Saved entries
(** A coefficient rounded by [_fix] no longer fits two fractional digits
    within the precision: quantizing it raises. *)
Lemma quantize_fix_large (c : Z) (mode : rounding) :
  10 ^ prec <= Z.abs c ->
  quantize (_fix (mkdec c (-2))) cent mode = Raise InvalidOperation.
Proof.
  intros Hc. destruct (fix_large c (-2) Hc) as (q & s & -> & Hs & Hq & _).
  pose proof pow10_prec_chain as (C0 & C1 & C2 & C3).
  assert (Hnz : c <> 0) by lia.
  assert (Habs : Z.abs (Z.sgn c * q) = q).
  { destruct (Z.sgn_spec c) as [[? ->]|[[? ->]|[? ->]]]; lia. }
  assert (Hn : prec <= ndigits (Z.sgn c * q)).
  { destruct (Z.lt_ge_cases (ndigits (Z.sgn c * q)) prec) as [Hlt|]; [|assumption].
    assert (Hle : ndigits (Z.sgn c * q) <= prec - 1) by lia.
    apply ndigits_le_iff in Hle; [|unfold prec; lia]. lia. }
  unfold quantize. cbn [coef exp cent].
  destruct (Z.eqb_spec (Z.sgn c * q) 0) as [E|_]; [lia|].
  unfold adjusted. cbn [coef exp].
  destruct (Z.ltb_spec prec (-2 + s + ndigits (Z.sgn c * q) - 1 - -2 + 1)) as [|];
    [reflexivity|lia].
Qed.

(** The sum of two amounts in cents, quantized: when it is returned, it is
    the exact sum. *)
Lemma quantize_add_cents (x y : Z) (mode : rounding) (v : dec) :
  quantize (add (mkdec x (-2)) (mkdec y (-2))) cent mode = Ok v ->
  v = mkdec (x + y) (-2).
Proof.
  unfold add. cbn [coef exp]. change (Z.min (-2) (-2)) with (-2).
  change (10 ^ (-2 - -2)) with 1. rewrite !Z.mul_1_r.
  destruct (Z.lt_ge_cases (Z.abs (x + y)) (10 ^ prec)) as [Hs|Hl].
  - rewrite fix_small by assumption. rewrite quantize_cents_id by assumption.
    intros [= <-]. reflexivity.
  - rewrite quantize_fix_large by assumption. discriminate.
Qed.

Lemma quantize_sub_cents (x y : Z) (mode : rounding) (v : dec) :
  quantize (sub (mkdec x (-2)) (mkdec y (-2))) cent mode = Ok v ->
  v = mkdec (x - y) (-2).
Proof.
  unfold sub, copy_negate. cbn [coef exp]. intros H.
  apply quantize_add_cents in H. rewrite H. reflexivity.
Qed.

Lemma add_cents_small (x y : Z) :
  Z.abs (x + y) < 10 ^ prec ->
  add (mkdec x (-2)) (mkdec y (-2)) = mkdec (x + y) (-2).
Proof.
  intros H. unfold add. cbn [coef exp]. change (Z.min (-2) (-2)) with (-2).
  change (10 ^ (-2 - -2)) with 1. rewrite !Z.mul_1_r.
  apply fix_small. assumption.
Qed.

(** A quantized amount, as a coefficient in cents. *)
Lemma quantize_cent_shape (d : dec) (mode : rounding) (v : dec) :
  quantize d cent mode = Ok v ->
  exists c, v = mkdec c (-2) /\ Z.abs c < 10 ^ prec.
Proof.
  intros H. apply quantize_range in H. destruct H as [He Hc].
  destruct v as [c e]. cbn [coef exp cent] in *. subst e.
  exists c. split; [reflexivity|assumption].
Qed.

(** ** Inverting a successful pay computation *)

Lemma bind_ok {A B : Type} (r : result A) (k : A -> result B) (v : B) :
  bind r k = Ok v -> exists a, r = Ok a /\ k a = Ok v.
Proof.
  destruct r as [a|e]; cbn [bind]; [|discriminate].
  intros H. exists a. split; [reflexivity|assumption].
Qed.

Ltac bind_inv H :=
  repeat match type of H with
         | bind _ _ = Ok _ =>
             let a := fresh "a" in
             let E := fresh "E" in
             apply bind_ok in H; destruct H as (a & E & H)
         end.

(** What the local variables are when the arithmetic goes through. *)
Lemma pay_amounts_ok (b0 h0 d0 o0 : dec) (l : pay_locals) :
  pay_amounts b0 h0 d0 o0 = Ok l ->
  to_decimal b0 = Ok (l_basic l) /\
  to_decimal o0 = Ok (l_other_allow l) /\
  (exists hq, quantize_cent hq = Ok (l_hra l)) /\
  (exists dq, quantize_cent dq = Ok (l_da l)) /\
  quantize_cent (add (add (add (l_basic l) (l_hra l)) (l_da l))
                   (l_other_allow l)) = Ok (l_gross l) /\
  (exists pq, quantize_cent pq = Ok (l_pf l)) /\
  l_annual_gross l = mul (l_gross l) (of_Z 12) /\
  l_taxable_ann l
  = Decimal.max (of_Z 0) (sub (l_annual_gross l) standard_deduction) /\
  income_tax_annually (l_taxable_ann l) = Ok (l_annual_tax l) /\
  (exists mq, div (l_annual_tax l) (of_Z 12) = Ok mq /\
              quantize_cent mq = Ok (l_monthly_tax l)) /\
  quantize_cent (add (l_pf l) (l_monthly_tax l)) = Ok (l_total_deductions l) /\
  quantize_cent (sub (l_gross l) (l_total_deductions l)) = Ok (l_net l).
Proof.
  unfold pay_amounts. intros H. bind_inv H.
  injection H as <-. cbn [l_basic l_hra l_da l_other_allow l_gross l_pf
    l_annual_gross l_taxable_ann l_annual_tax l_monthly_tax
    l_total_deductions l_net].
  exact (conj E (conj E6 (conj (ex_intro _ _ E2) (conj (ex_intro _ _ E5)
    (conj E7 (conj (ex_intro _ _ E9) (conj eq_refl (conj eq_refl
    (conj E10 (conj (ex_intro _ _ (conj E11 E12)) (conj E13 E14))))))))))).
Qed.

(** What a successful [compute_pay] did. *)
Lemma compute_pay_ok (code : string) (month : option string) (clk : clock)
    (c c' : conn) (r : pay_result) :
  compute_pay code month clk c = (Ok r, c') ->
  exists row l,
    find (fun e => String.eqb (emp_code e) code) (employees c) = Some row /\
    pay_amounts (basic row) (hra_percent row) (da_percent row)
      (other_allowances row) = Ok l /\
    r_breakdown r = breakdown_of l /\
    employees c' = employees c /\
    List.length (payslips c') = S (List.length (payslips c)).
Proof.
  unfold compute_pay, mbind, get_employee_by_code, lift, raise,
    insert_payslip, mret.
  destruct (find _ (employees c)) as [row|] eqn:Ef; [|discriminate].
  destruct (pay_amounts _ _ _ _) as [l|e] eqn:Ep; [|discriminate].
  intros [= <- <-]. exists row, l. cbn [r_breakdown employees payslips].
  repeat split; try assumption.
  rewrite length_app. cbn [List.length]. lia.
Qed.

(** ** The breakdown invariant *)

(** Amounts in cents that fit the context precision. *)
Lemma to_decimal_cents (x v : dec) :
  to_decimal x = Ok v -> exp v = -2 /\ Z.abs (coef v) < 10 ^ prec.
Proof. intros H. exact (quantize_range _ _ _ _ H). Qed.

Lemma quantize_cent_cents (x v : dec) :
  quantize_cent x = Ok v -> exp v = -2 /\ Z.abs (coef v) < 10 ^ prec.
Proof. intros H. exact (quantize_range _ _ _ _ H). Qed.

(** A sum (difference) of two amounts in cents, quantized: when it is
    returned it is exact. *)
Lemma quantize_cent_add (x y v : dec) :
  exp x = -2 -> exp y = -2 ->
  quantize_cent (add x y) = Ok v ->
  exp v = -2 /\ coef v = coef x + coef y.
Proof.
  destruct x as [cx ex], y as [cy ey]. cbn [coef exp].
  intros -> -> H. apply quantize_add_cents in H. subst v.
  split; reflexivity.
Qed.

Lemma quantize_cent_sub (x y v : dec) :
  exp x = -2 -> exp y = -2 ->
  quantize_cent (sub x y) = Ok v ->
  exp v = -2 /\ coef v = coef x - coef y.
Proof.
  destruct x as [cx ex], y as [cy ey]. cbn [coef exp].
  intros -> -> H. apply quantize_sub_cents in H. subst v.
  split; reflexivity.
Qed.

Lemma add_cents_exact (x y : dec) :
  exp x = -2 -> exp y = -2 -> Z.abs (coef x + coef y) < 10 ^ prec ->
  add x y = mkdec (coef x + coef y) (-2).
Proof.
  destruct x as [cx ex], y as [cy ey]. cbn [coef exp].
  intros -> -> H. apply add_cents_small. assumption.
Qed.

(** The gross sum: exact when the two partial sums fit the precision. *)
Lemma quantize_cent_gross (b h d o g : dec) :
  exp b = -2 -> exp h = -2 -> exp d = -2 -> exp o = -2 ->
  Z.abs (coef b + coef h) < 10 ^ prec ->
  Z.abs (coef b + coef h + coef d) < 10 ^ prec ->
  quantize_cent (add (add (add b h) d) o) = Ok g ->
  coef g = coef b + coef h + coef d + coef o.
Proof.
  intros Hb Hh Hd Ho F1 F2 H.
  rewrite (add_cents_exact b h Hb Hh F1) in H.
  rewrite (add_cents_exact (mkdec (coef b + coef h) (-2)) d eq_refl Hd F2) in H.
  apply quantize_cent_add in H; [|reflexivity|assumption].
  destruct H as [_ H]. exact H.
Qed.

What you should do: In the records above, the line with "Lemma quantize_cent_cents (x" marks the start and the line with "returned it is exact. *)" marks the end; copy that stretch exactly, both lines included, and nothing else.

Your response:
Lemma quantize_cent_cents (x v : dec) :
  quantize_cent x = Ok v -> exp v = -2 /\ Z.abs (coef v) < 10 ^ prec.
Proof. intros H. exact (quantize_range _ _ _ _ H). Qed.

(** A sum (difference) of two amounts in cents, quantized: when it is
    returned it is exact. *)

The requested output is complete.